(** X9: [find_left_node_notmatching] returns [r] exactly when [r] is
    reached by going to the first element of [ops] through nodes that
    match a class of [li] and are not final, and [r] itself matches no
    class of [li] or is final; with an empty [li], or on a node that does
    not match, it returns the node itself. *)
Theorem find_left_node_notmatching_leftmost (fuel : nat) (self r : CNode)
    (li : list cref) :
  (find_left_node_notmatching ops isinstance CNodeExprFinal_cls fuel self li
     = Found r <->
   exists k, (k < fuel)%nat /\ path (matching li) k self r /\
     (isinstance_any isinstance r li = false \/
      isinstance r CNodeExprFinal_cls = true)) /\
  find_left_node_notmatching ops isinstance CNodeExprFinal_cls (S fuel) self []
    = Found self /\
  (isinstance_any isinstance self li = false ->
   find_left_node_notmatching ops isinstance CNodeExprFinal_cls (S fuel) self li
     = Found self).
Proof.
  unfold find_left_node_notmatching. split; [|split].
  - rewrite match_loop_Found. split; intros (k & Hk & Hp & Hr); exists k;
      (repeat split; [done|done|]).
    + apply andb_false_iff in Hr as [Hr|Hr]; [by left|right].
      by apply negb_false_iff in Hr.
    + apply andb_false_iff. destruct Hr as [Hr|Hr]; [by left|right].
      by rewrite Hr.
  - done.
  - intros Hno. simpl. by rewrite Hno.
Qed.

(** X10: when every node matches a class of [li], the two searches
    return the same nodes: [find_left_node_notmatching] then goes down
    to the leftmost final expression. *)
Theorem find_left_node_notmatching_all (fuel : nat) (self r : CNode)
    (li : list cref) :
  (forall n, isinstance_any isinstance n li = true) ->
  find_left_node_notmatching ops isinstance CNodeExprFinal_cls fuel self li
    = Found r <->
  find_final_left_node ops isinstance CNodeExprFinal_cls fuel self = Found r.
Proof.
  intros Hall. unfold find_left_node_notmatching, find_final_left_node.
  rewrite match_loop_Found, final_loop_Found.
  assert (Hext : forall n, matching li n = not_final n)
    by (intros n; by rewrite Hall).
  split; intros (k & Hk & Hp & Hr); exists k; (repeat split; [done| |]).
  - by eapply left_path_ext.
  - rewrite Hext in Hr. by apply negb_false_iff in Hr.
  - eapply left_path_ext; [|exact Hp]. done.
  - rewrite Hext. by rewrite Hr.
Qed.

End LeftNodeProps.

Lemma find_left_node_notmatching_all_witness :
  find_left_node_notmatching ex_ops ex_isinstance 5%positive 3
    (mkCNode 4%positive ex_cast_item ex_func None) [2%positive]
    = Found ex_cast_var <->
  find_final_left_node ex_ops ex_isinstance 5%positive 3
    (mkCNode 4%positive ex_cast_item ex_func None) = Found ex_cast_var.
Proof.
  apply (find_left_node_notmatching_all ex_ops ex_isinstance 5%positive 3
           (mkCNode 4%positive ex_cast_item ex_func None) ex_cast_var
           [2%positive]).
  intros n. reflexivity.
Defined.

Example find_final_left_node_two_casts :
  find_final_left_node ex_ops ex_isinstance 5%positive 3
    (mkCNode 4%positive ex_cast_item ex_func None) = Found ex_cast_var.
Proof. vm_compute. reflexivity. Qed.

Example find_final_left_node_short_of_fuel :
  find_final_left_node ex_ops ex_isinstance 5%positive 2
    (mkCNode 4%positive ex_cast_item ex_func None) = Unfinished.
Proof. vm_compute. reflexivity. Qed.

(** ** Casts and the parent chain *)

Section IgnoreCastMore.

Variable classes : gmap cref pyclass.
Variable CNode_cls : cref.
Variable is_handling_type : cref -> Z -> bool.
Variable pop_choice : gset cref -> gset cref -> nat.
Variable is_cast : cref -> bool.

Notation ignore_cast' :=
  (ignore_cast classes CNode_cls is_handling_type pop_choice is_cast).
Notation ignore_cast_of' :=
  (ignore_cast_of classes CNode_cls is_handling_type pop_choice is_cast).
Notation cast := (fun m => is_cast_node is_cast m = true).

Lemma ignore_cast_of_chain (c : citem_t) :
  forall cl f p r,
    ignore_cast_of' cl c f p = Return r ->
    cfunc r = f /\
    exists l, parent_chain r = l ++ parent_chain (mkCNode cl c f p) /\
      match l with
      | [] => r = mkCNode cl c f p
      | _ :: l' => Forall cast (l' ++ [mkCNode cl c f p])
      end.
Proof.
  induction c as [o a ops IH] using citem_t_ind'. intros cl f p r. simpl.
  destruct (is_cast cl) eqn:Hcl.
  - destruct ops as [|cx ops]; [done|]. intros Hr.
    apply pyresult_bind_Return in Hr as (child & Hchild & Hr).
    apply GetCNode_Return in Hchild as [Hchild _].
    apply Forall_cons in IH as [IH _]. apply IH in Hr as (Hf & l & Hl & Hcasts).
    rewrite Hchild in Hf, Hl, Hcasts. cbn in Hf.
    split; [done|]. exists (l ++ [CNode___init__ (n_class child) cx f
      (Some (mkCNode cl (Citem o a (cx :: ops)) f p))]).
    split.
    + rewrite Hl. cbn [parent_chain _parent CNode___init__].
      by rewrite <- app_assoc.
    + destruct l as [|r0 l1]; simpl.
      * by repeat constructor.
      * apply Forall_app. split; [exact Hcasts|]. by repeat constructor.
  - intros [= <-]. split; [done|]. by exists [].
Qed.

(** X11: the node [ignore_cast] returns belongs to the same function and
    lies below the node: its parent chain ends with the chain of the
    node, and the nodes on the way up to the node, the node included, are
    casts, unless it is the node itself. *)
Theorem ignore_cast_below_casts (self r : CNode) :
  ignore_cast' self = Return r ->
  cfunc r = cfunc self /\
  exists l, parent_chain r = l ++ parent_chain self /\
    match l with
    | [] => r = self
    | _ :: l' => Forall cast (l' ++ [self])
    end.
Proof.
  destruct self as [cl c f p]. apply ignore_cast_of_chain.
Qed.

End IgnoreCastMore.

Lemma ignore_cast_below_casts_witness :
  cfunc ex_cast_var = ex_func /\
  exists l,
    parent_chain ex_cast_var
      = l ++ parent_chain (mkCNode 4%positive ex_cast_item ex_func None) /\
    match l with
    | [] => ex_cast_var = mkCNode 4%positive ex_cast_item ex_func None
    | _ :: l' =>
      Forall (fun m => is_cast_node ex_is_cast m = true)
        (l' ++ [mkCNode 4%positive ex_cast_item ex_func None])
    end.
Proof.
  apply (ignore_cast_below_casts ex_classes 1%positive ex_is_handling_type
           (fun _ _ => 0%nat) ex_is_cast
           (mkCNode 4%positive ex_cast_item ex_func None) ex_cast_var).
  vm_compute. reflexivity.
Defined.

(** ** Generated classes *)

Lemma elem_of_subclasses (classes : gmap cref pyclass) (c c' : cref) :
  c' ∈ __subclasses__ classes c <->
  exists cl, classes !! c' = Some cl /\ c ∈ c_bases cl.
Proof.
  unfold __subclasses__. rewrite list_elem_of_fmap. split.
  - intros ([k cl] & -> & H). apply list_elem_of_filter in H as [Hb H].
    apply elem_of_map_to_list in H. eauto.
  - intros (cl & Hcl & Hb). exists (c', cl). split; [done|].
    apply list_elem_of_filter. split; [done|]. by apply elem_of_map_to_list.
Qed.

Lemma subclasses_insert_fresh (classes : gmap cref pyclass) (k c c' : cref)
    (new : pyclass) :
  classes !! k = None ->
  c' ∈ __subclasses__ classes c -> c' ∈ __subclasses__ (<[k := new]> classes) c.
Proof.
  intros Hk. rewrite !elem_of_subclasses. intros (cl & Hcl & Hb).
  exists cl. split; [|done]. rewrite lookup_insert_ne; [done|]. congruence.
Qed.

Lemma subclass_of_insert_fresh (classes : gmap cref pyclass) (k root c : cref)
    (new : pyclass) :
  classes !! k = None ->
  subclass_of classes root c -> subclass_of (<[k := new]> classes) root c.
Proof.
  intros Hk. induction 1 as [c Hc|c c' _ IH Hc].
  - apply subclass_direct. by apply subclasses_insert_fresh.
  - eapply subclass_below; [exact IH|]. by apply subclasses_insert_fresh.
Qed.

Lemma buildCNode_bases_Return (m : gmap cref cref) (bases acc lb : list cref) :
  buildCNode_bases m bases acc = Return lb ->
  exists lb', lb = acc ++ lb' /\ (fun b => m !! b) <$> bases = Some <$> lb'.
Proof.
  revert acc lb. induction bases as [|b bases IH]; intros acc lb; simpl.
  - intros [= <-]. exists []. by rewrite app_nil_r.
  - destruct (m !! b) as [cn|] eqn:Hb; [|done].
    intros H. apply IH in H as (lb' & -> & Hlb'). exists (cn :: lb').
    rewrite <- app_assoc. split; [done|]. rewrite !fmap_cons. by f_equal.
Qed.
(** * convo-frontend: the notification queue and the chat-room view

    A shallow embedding of
    - [src/components/ui/toast.tsx]  (the [useToast] hook: [addToast], [removeToast]),
    - [src/components/ui/error.tsx]  ([ErrorPage] and its retry button),
    - the chat-room page component [ChatRoom] ([fetchRoomInfo], [fetchMessages],
      the room effect, [handleSend], [handleCopyRoomId], [handleRetry], the
      render function),
    - the room-list page [ChatsPage] ([fetchRooms], [handleCreateRoom],
      [handleJoinRoom]),
    - the validators of the registration and login forms ([validateForm],
      [getPasswordStrength]) with the regular expressions they test,
    followed by the properties of the specification stated over it and by
    further properties read off the code.

    React state is modelled by explicit state passing: a [setX(v)] call is a
    record update, a functional update [setX(prev => f prev)] is [f] applied to
    the current value, and the code that runs after an [await] is a function of
    the awaited outcome and of the state at the moment the promise settles.
    JavaScript strings are [string]s, read as sequences of code units below 256. *)

From Stdlib Require Import ZArith String Ascii List DecimalString DecimalZ.
From stdpp Require Import base decidable option list sorting strings gmap.

Local Open Scope string_scope.
Local Open Scope Z_scope.
Local Open Scope list_scope.

(** ** JavaScript helpers *)

Module JS.

(** [Number.prototype.toString()] on an integer: decimal digits, a leading
    minus sign for negative numbers. *)
Definition toString (n : Z) : string := NilZero.string_of_int (Z.to_int n).

(** ECMAScript [WhiteSpace] and [LineTerminator] code units below 256:
    TAB, LF, VT, FF, CR, SPACE and NBSP. *)
Definition isWhiteSpace (c : ascii) : bool :=
  let n := N_of_ascii c in
  ((9 <=? n) && (n <=? 13) || (n =? 32) || (n =? 160))%N.

Fixpoint trimStart (s : string) : string :=
  match s with
  | EmptyString => EmptyString
  | String c rest => if isWhiteSpace c then trimStart rest else s
  end.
┄┄┄┄┄┄┄┄┄┄┄┄┄┄┄┄┄┄┄┄
» Work instructions: Look for the word "JavaScript" throughout the material above and copy every line that has it.

» Reply to the exercise:
    JavaScript strings are [string]s, read as sequences of code units below 256. *)
(** ** JavaScript helpers *)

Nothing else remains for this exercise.